If noticed at all, tourists typically see them next to provincial sales tax, or the city's Municipal Accommodation Tax.

Tourists and critics say that placement on the bill gives the appearance of a government-mandated charge. But that is not the case.

"It's going to the owner" of the business, said Janice Thomson, president and CEO of Niagara Falls Tourism.

Just as there is no consistency in how much is charged — Marketplace found they ranged from three to 12 per cent — there is no single name for the added fees. They go by names such as NFDF, or Niagara Falls Destination Fee, and TIF, or Tourism Improvement Fee. There's even an LF, or Luxury Fee, among many others. 

While they are not charged at every hotel, restaurant or attraction, random spot checks conducted by Marketplace over nearly a decade show the number of businesses adding fees to customer bills is growing, as is the amount being charged.

For instance, a $150/night hotel charge would see up to an additional $18 added.

"It's a total cash grab," a server at Milestones restaurant told an undercover Marketplace producer.
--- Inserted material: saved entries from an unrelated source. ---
(* ===== verification/EmsHeader.v ===== *)
(** * Headers and accesses of the allocator

    The bit fields of a chunk header do not interfere; loads and stores of
    the heap's bytes; how the operations of [Ems] run on a state. *)

From S2P Require Import Prelude Instance Ems.
#[local] Open Scope Z_scope.
#[local] Open Scope ems_scope.

(** ** Bit fields *)

Lemma testbit_shiftl_ones size off i :
  0 <= size -> 0 <= off -> 0 <= i ->
  Z.testbit (Z.shiftl (Z.shiftl 1 size - 1) off) i = (off <=? i) && (i <? off + size).
Proof.
  intros Hs Ho Hi. rewrite Z.shiftl_spec by lia.
  replace (Z.shiftl 1 size - 1) with (Z.ones size) by (unfold Z.ones; lia).
  destruct (Z.leb_spec off i); cbn [andb].
  - rewrite Z.testbit_ones_nonneg by lia. apply Bool.eq_iff_eq_true. rewrite !Z.ltb_lt. lia.
  - apply Z.testbit_neg_r. lia.
Qed.

Lemma testbit_GETBITS v off size i :
  0 <= off -> 0 <= size -> off + size <= 32 -> 0 <= i ->
  Z.testbit (GETBITS v off size) i = (i <? size) && Z.testbit v (i + off).
Proof.
  intros Ho Hs H32 Hi. unfold GETBITS.
  rewrite Z.shiftr_spec, Z.land_spec, uwrap_testbit, testbit_shiftl_ones by lia.
  zcmp; cbn [andb]; rewrite ?andb_true_r, ?andb_false_r; lia || done.
Qed.

Lemma testbit_SETBITS v off size value i :
  0 <= off -> 0 <= size -> off + size <= 32 -> in_u size value -> 0 <= i ->
  Z.testbit (SETBITS v off size value) i =
    if (off <=? i) && (i <? off + size) then Z.testbit value (i - off)
    else (i <? 32) && Z.testbit v i.
Proof.
  intros Ho Hs H32 Hv Hi. unfold SETBITS.
  rewrite Z.lor_spec, Z.land_spec, !uwrap_testbit, Z.lnot_spec, testbit_shiftl_ones,
    Z.shiftl_spec by lia.
  destruct ((off <=? i) && (i <? off + size)) eqn:Ein.
  - apply andb_true_iff in Ein as [?%Z.leb_le ?%Z.ltb_lt].
    rewrite andb_false_r, andb_false_r. replace (i <? 32) with true by (symmetry; apply Z.ltb_lt; lia).
    done.
  - assert (Z.testbit value (i - off) = false) as ->.
    { apply andb_false_iff in Ein as [?%Z.leb_gt|?%Z.ltb_ge].
      - apply Z.testbit_neg_r. lia.
      - eapply in_u_testbit; [exact Hv|lia]. }
    rewrite andb_false_r, orb_false_r. cbn [negb]. by rewrite andb_true_r, andb_comm.
Qed.

Lemma testbit_pow2_bit offset i : 0 <= offset -> 0 <= i -> Z.testbit (Z.shiftl 1 offset) i = (i =? offset).
Proof.
  intros. rewrite Z.shiftl_1_l by lia. rewrite Z.pow2_bits_eqb by lia. by rewrite Z.eqb_sym.
Qed.

Lemma testbit_SETBIT v offset i :
  0 <= offset -> 0 <= i -> Z.testbit (SETBIT v offset) i = (i =? offset) || Z.testbit v i.
Proof. intros. unfold SETBIT. rewrite Z.lor_spec, testbit_pow2_bit by lia. apply orb_comm. Qed.

Lemma testbit_CLRBIT v offset i :
  0 <= offset < 32 -> 0 <= i ->
  Z.testbit (CLRBIT v offset) i = negb (i =? offset) && ((i <? 32) && Z.testbit v i).
Proof.
  intros. unfold CLRBIT. rewrite Z.land_spec, uwrap_testbit, Z.lnot_spec, testbit_pow2_bit by lia.
  destruct (i =? offset), (i <? 32), (Z.testbit v i); done.
Qed.

Lemma GETBIT_testbit v offset :
  0 <= offset -> GETBIT v offset = if Z.testbit v offset then 1 else 0.
Proof.
  intros Ho. unfold GETBIT.
  destruct (Z.eqb_spec (Z.land v (Z.shiftl 1 offset)) 0) as [He|Hne].
  - assert (Hb : Z.testbit (Z.land v (Z.shiftl 1 offset)) offset = false)
      by (rewrite He; apply Z.testbit_0_l).
    rewrite Z.land_spec, testbit_pow2_bit, Z.eqb_refl, andb_true_r in Hb by lia. by rewrite Hb.
  - destruct (Z.testbit v offset) eqn:Eb; [done|]. destruct Hne. apply Z_bits_eq. intros i Hi.
    rewrite Z.land_spec, testbit_pow2_bit, Z.testbit_0_l by lia.
    destruct (Z.eqb_spec i offset) as [->|]; [by rewrite Eb|apply andb_false_r].
Qed.

(** ** Fields of a header *)

(** A size the 27 bits can hold. *)
Definition chunk_size (s : Z) : Prop := 0 <= s < 2 ^ 30 /\ s mod 8 = 0.

Lemma testbit_low3 s i : s mod 8 = 0 -> 0 <= i < 3 -> Z.testbit s i = false.
Proof.
  intros Hm Hi. rewrite <- (Z.mod_pow2_bits_low s 3 i) by lia.
  change (2 ^ 3) with 8. rewrite Hm. apply Z.testbit_0_l.
Qed.

Lemma shiftr3_in_u s : 0 <= s < 2 ^ 30 -> in_u 27 (Z.shiftr s 3).
Proof. intros. rewrite Z.shiftr_div_pow2 by lia. unfold in_u. split; [apply Z.div_pos; lia|apply Z.div_lt_upper_bound; lia]. Qed.

Lemma testbit_hdr_size v i :
  0 <= i -> Z.testbit (hdr_size v) i = (3 <=? i) && (i <? 30) && Z.testbit v (i - 3).
Proof.
  intros. unfold hdr_size. rewrite uwrap_testbit, Z.shiftl_spec by lia.
  destruct (Z.leb_spec 3 i); cbn [andb].
  - rewrite testbit_GETBITS, Z.add_0_r by lia. zcmp; cbn [andb]; lia || done.
  - rewrite Z.testbit_neg_r by lia. apply andb_false_r.
Qed.

Lemma testbit_set_size v s i :
  chunk_size s -> 0 <= i ->
  Z.testbit (hdr_set_size v s) i = if i <? 27 then Z.testbit s (i + 3) else (i <? 32) && Z.testbit v i.
Proof.
  intros [Hs _] Hi. unfold hdr_set_size. rewrite testbit_SETBITS by (try lia; by apply shiftr3_in_u).
  rewrite Z.shiftr_spec by lia. zcmp; cbn [andb]; try lia; f_equal; lia || done.
Qed.

Lemma testbit_set_ut v t i :
  in_u 2 t -> 0 <= i ->
  Z.testbit (hdr_set_ut v t) i = if (30 <=? i) && (i <? 32) then Z.testbit t (i - 30) else (i <? 32) && Z.testbit v i.
Proof. intros. unfold hdr_set_ut. by rewrite testbit_SETBITS by (done || lia). Qed.

Ltac hdr_bits_rw :=
  repeat (rewrite ?testbit_hdr_size, ?testbit_GETBITS, ?testbit_set_size, ?testbit_set_ut,
            ?testbit_SETBIT, ?testbit_CLRBIT by (assumption || lia || done)).
Ltac hdr_bits :=
  apply Z_bits_eq; intros i Hi; hdr_bits_rw; zcmp; cbn [andb orb negb]; try lia; try done;
  hdr_bits_rw; zcmp; cbn [andb orb negb]; rewrite ?Z.add_0_r; try lia; try done.

Section Fields.
Variable v : Z.

Lemma size_set_size s : chunk_size s -> hdr_size (hdr_set_size v s) = s.
Proof.
  intros Hs. hdr_bits.
  - f_equal. lia.
  - symmetry. apply testbit_low3; [apply Hs|lia].
  - symmetry. eapply (in_u_testbit 30); [apply Hs|lia].
Qed.
Lemma size_set_ut t : in_u 2 t -> hdr_size (hdr_set_ut v t) = hdr_size v.
Proof. intros. hdr_bits. Qed.
Lemma size_mark : hdr_size (hdr_mark_pinuse v) = hdr_size v.
Proof. unfold hdr_mark_pinuse. hdr_bits. Qed.
Lemma size_unmark : hdr_size (hdr_unmark_pinuse v) = hdr_size v.
Proof. unfold hdr_unmark_pinuse. hdr_bits. Qed.
Lemma size_unfree : hdr_size (hdr_unfree_vo v) = hdr_size v.
Proof. unfold hdr_unfree_vo. hdr_bits. Qed.

Lemma ut_set_ut t : in_u 2 t -> hdr_ut (hdr_set_ut v t) = t.
Proof.
  intros Ht. unfold hdr_ut. hdr_bits.
  - f_equal. lia.
  - symmetry. eapply in_u_testbit; [exact Ht|lia].
Qed.
Lemma ut_set_size s : chunk_size s -> hdr_ut (hdr_set_size v s) = hdr_ut v.
Proof. intros. unfold hdr_ut. hdr_bits. Qed.
Lemma ut_mark : hdr_ut (hdr_mark_pinuse v) = hdr_ut v.
Proof. unfold hdr_ut, hdr_mark_pinuse. hdr_bits. Qed.
Lemma ut_unmark : hdr_ut (hdr_unmark_pinuse v) = hdr_ut v.
Proof. unfold hdr_ut, hdr_unmark_pinuse. hdr_bits. Qed.
Lemma ut_unfree : hdr_ut (hdr_unfree_vo v) = hdr_ut v.
Proof. unfold hdr_ut, hdr_unfree_vo. hdr_bits. Qed.

Lemma pinuse_set_size s : chunk_size s -> hdr_pinuse (hdr_set_size v s) = hdr_pinuse v.
Proof. intros. unfold hdr_pinuse. by rewrite !GETBIT_testbit, testbit_set_size by (assumption || lia). Qed.
Lemma pinuse_set_ut t : in_u 2 t -> hdr_pinuse (hdr_set_ut v t) = hdr_pinuse v.
Proof. intros. unfold hdr_pinuse. by rewrite !GETBIT_testbit, testbit_set_ut by (assumption || lia). Qed.
Lemma pinuse_mark : hdr_pinuse (hdr_mark_pinuse v) = 1.
Proof. unfold hdr_pinuse, hdr_mark_pinuse. by rewrite GETBIT_testbit, testbit_SETBIT by lia. Qed.
Lemma pinuse_unmark : hdr_pinuse (hdr_unmark_pinuse v) = 0.
Proof. unfold hdr_pinuse, hdr_unmark_pinuse. by rewrite GETBIT_testbit, testbit_CLRBIT by lia. Qed.
Lemma pinuse_unfree : hdr_pinuse (hdr_unfree_vo v) = hdr_pinuse v.
Proof. unfold hdr_pinuse, hdr_unfree_vo. by rewrite !GETBIT_testbit, testbit_CLRBIT by lia. Qed.

Lemma freed_unfree : hdr_vo_freed (hdr_unfree_vo v) = 0.
Proof. unfold hdr_vo_freed, hdr_unfree_vo. by rewrite GETBIT_testbit, testbit_CLRBIT by lia. Qed.
Lemma freed_mark : hdr_vo_freed (hdr_mark_pinuse v) = hdr_vo_freed v.
Proof. unfold hdr_vo_freed, hdr_mark_pinuse. by rewrite !GETBIT_testbit, testbit_SETBIT by lia. Qed.
Lemma freed_unmark : hdr_vo_freed (hdr_unmark_pinuse v) = hdr_vo_freed v.
Proof. unfold hdr_vo_freed, hdr_unmark_pinuse. by rewrite !GETBIT_testbit, testbit_CLRBIT by lia. Qed.

End Fields.

(** A header stays a word. *)
Lemma in_u_SETBITS v off size value :
  in_u 32 v -> 0 <= off -> 0 <= size -> off + size <= 32 -> in_u size value ->
  in_u 32 (SETBITS v off size value).
Proof.
  intros Hv Ho Hs H32 Hval. apply in_u_of_testbit; [lia| |].
  - unfold SETBITS. rewrite Z.lor_nonneg. split; [apply Z.land_nonneg; left; apply Hv|].
    apply uwrap_range. lia.
  - intros i Hi. rewrite testbit_SETBITS by done || lia. zcmp; cbn [andb]; lia || done.
Qed.
Lemma in_u_set_size v s : in_u 32 v -> chunk_size s -> in_u 32 (hdr_set_size v s).
Proof. intros Hv Hs. apply in_u_SETBITS; try lia; [done|]. apply shiftr3_in_u, Hs. Qed.
Lemma in_u_set_ut v t : in_u 32 v -> in_u 2 t -> in_u 32 (hdr_set_ut v t).
Proof. intros Hv Ht. by apply in_u_SETBITS. Qed.
Lemma in_u_mark v : in_u 32 v -> in_u 32 (hdr_mark_pinuse v).
Proof.
  intros Hv. apply in_u_of_testbit; [lia| |].
  - unfold hdr_mark_pinuse, SETBIT. rewrite Z.lor_nonneg. split; [apply Hv|done].
  - intros i Hi. unfold hdr_mark_pinuse. rewrite testbit_SETBIT by lia.
    rewrite (in_u_testbit 32 v) by (done || lia). zcmp; lia || done.
Qed.
Lemma in_u_CLRBIT v k : in_u 32 v -> 0 <= k < 32 -> in_u 32 (CLRBIT v k).
Proof.
  intros Hv Hk. apply in_u_of_testbit; [lia| |].
  - unfold CLRBIT. apply Z.land_nonneg. left. apply Hv.
  - intros i Hi. rewrite testbit_CLRBIT by lia. zcmp; lia || by rewrite ?andb_false_r.
Qed.

(** ** Accesses *)

Lemma rd_wr_eq n m a v : rd n (wr n m a v) a = uwrap (8 * Z.of_nat n) v.
Proof.
  unfold rd, wr. pose proof (read_write_bytes m a (le_bytes n v)) as Hrw.
  rewrite length_le_bytes in Hrw. rewrite Hrw. apply le_val_bytes.
Qed.

Lemma mem_byte_wr n m a v k :
  k < a \/ a + Z.of_nat n <= k -> mem_byte (wr n m a v) k = mem_byte m k.
Proof.
  intros Hk. unfold wr. rewrite mem_byte_write_bytes, length_le_bytes.
  zcmp; cbn [andb]; lia || done.
Qed.

Lemma rd_ext n m m' a :
  (forall k, a <= k < a + Z.of_nat n -> mem_byte m k = mem_byte m' k) -> rd n m a = rd n m' a.
Proof. intros Hk. unfold rd. by rewrite (read_bytes_ext m m') by done. Qed.

Lemma rd_wr_ne n n' m a b v :
  a + Z.of_nat n <= b \/ b + Z.of_nat n' <= a -> rd n (wr n' m b v) a = rd n m a.
Proof. intros Hab. apply rd_ext. intros k Hk. apply mem_byte_wr. lia. Qed.

Lemma rd_range n m a : bytes_ok m -> in_u (8 * Z.of_nat n) (rd n m a).
Proof.
  intros Hm. pose proof (le_val_range _ (read_bytes_byte m a n Hm)) as Hr.
  by rewrite length_read_bytes in Hr.
Qed.

Lemma bytes_ok_wr n m a v : bytes_ok m -> bytes_ok (wr n m a v).
Proof. intros. apply bytes_ok_write; [done|apply le_bytes_byte]. Qed.

(** ** Running operations *)

Lemma hp_mem_set m h : hp_mem (hp_set_mem m h) = m.
Proof. done. Qed.
Lemma hp_set_set m m' h : hp_set_mem m (hp_set_mem m' h) = hp_set_mem m h.
Proof. done. Qed.

Lemma ebind_eq {A B} (m : E A) (k : A -> E B) h a h' :
  m h = Ok (a, h') -> ebind m k h = k a h'.
Proof. intros Hm. unfold ebind. by rewrite Hm. Qed.

Definition inside (h : gc_heap) (a n : Z) : Prop := hp_addr h <= a /\ a + n <= hp_end h.

Lemma load_eq n a h : inside h a (Z.of_nat n) -> load n a h = Ok (rd n (hp_mem h) a, h).
Proof.
  intros [H1 H2]. unfold load, in_block.
  by rewrite (proj2 (Z.leb_le _ _) H1), (proj2 (Z.leb_le _ _) H2).
Qed.
Lemma store_eq n a v h :
  inside h a (Z.of_nat n) -> store n a v h = Ok (tt, hp_set_mem (wr n (hp_mem h) a v) h).
Proof.
  intros [H1 H2]. unfold store, in_block.
  by rewrite (proj2 (Z.leb_le _ _) H1), (proj2 (Z.leb_le _ _) H2).
Qed.
Lemma clear_eq a n h :
  inside h a n -> clear a n h = Ok (tt, hp_set_mem (zero_bytes (hp_mem h) a (a + n)) h).
Proof.
  intros [H1 H2]. unfold clear, in_block.
  by rewrite (proj2 (Z.leb_le _ _) H1), (proj2 (Z.leb_le _ _) H2).
Qed.
Lemma hmu_get_eq {A} a (f : Z -> A) h :
  inside h a 4 -> hmu_get a f h = Ok (f (rd 4 (hp_mem h) a), h).
Proof. intros Ha. unfold hmu_get. by rewrite (ebind_eq _ _ _ _ _ (load_eq 4 _ _ Ha)). Qed.
Lemma hmu_upd_eq a f h :
  inside h a 4 ->
  hmu_upd a f h = Ok (tt, hp_set_mem (wr 4 (hp_mem h) a (f (rd 4 (hp_mem h) a))) h).
Proof.
  intros Ha. unfold hmu_upd. rewrite (ebind_eq _ _ _ _ _ (load_eq 4 _ _ Ha)).
  by apply (store_eq 4).
Qed.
When asked by customers, she says she "cringe[s] every time and I'm totally honest about it because that's what it is." 

The restaurant charges a six per cent "Luxury Fee" at its Niagara Fallsview location, though no such charge exists at most other locations of the chain, according to the restaurant's parent company, Foodtastic.

"It's clearly deceptive," says Prof. Andrew Ching, a marketing and economics professor at Johns Hopkins Carey Business School.